HSBC bank
HSBC

HSBC may announce more job cuts as the bank entered its third year of restructuring.

Chief executive Stuart Gulliver is expected to unveil cost savings of at least $1bn (£651.1bn/€770.2bn) during its strategy day on Wednesday (15 May).

Gulliver is aiming to get costs below 52% of revenues or to get a return on equity above 12% by this year despite the bank's retail arm continuing to struggle outside its key markets, Hong Kong and the UK.

The bank has already slashed its global workforce from 300,000 to 254,000 through redundancies and closure of 52 business operations since 2011, which included nine this year, according to the Independent.

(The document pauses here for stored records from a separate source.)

(** The scores with a volume spike, from the scores without. *)
Lemma bias_scores_spike (rsi_signal : string) (current_rsi : pyfloat)
    (macd_crossover : string) (current_histogram : pyfloat)
    (ema_crossover : string) (price_vs_ema : pyfloat)
    (rsi_oversold rsi_overbought : pyfloat) :
  bias_scores rsi_signal current_rsi macd_crossover current_histogram
    ema_crossover price_vs_ema true rsi_oversold rsi_overbought
  = (let '(l, s) :=
       bias_scores rsi_signal current_rsi macd_crossover current_histogram
         ema_crossover price_vs_ema false rsi_oversold rsi_overbought in
     if (l >? s)%F then ((l + Fin 1)%F, s)
     else if (s >? l)%F then (l, (s + Fin 1)%F) else (l, s)).
Proof.
  unfold bias_scores.
  repeat match goal with
    | |- context [if String.eqb ?a ?b then _ else _] =>
        destruct (String.eqb a b)
    end;
  destruct (current_histogram >? Fin 0)%F, (current_histogram <? Fin 0)%F,
    (price_vs_ema >? Fin 2)%F, (price_vs_ema <? Fin (-2))%F; reflexivity.
Qed.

Analysts expect sale of more insurance operations and minority holdings on the cards, especially businesses in Europe, the United States and Latin America.

HSBC had a pre-tax profit of $8.4bn (£5.4bn, €6.4bn) for the first three months of the year, a 95% increase from a year ago. The 148-year-old firm had annual savings of $4bn and 46,000 fewer workers.

Gulliver has already disposed of risk-weighted assets to the tune of $80bn so far and has brought in more than $10bn, which raises the prospects of higher dividends to the shareholders.

"We believe the bank can increase its dividend at least 30 percent this year and in a yield hungry world, this will prove to be a strong catalyst and support for the stock price," Bernstein analyst Chirantan Barua said.

In December HSBC was slapped with a record fine of $1.9bn as part of US probe in to anti-money laundering investigations.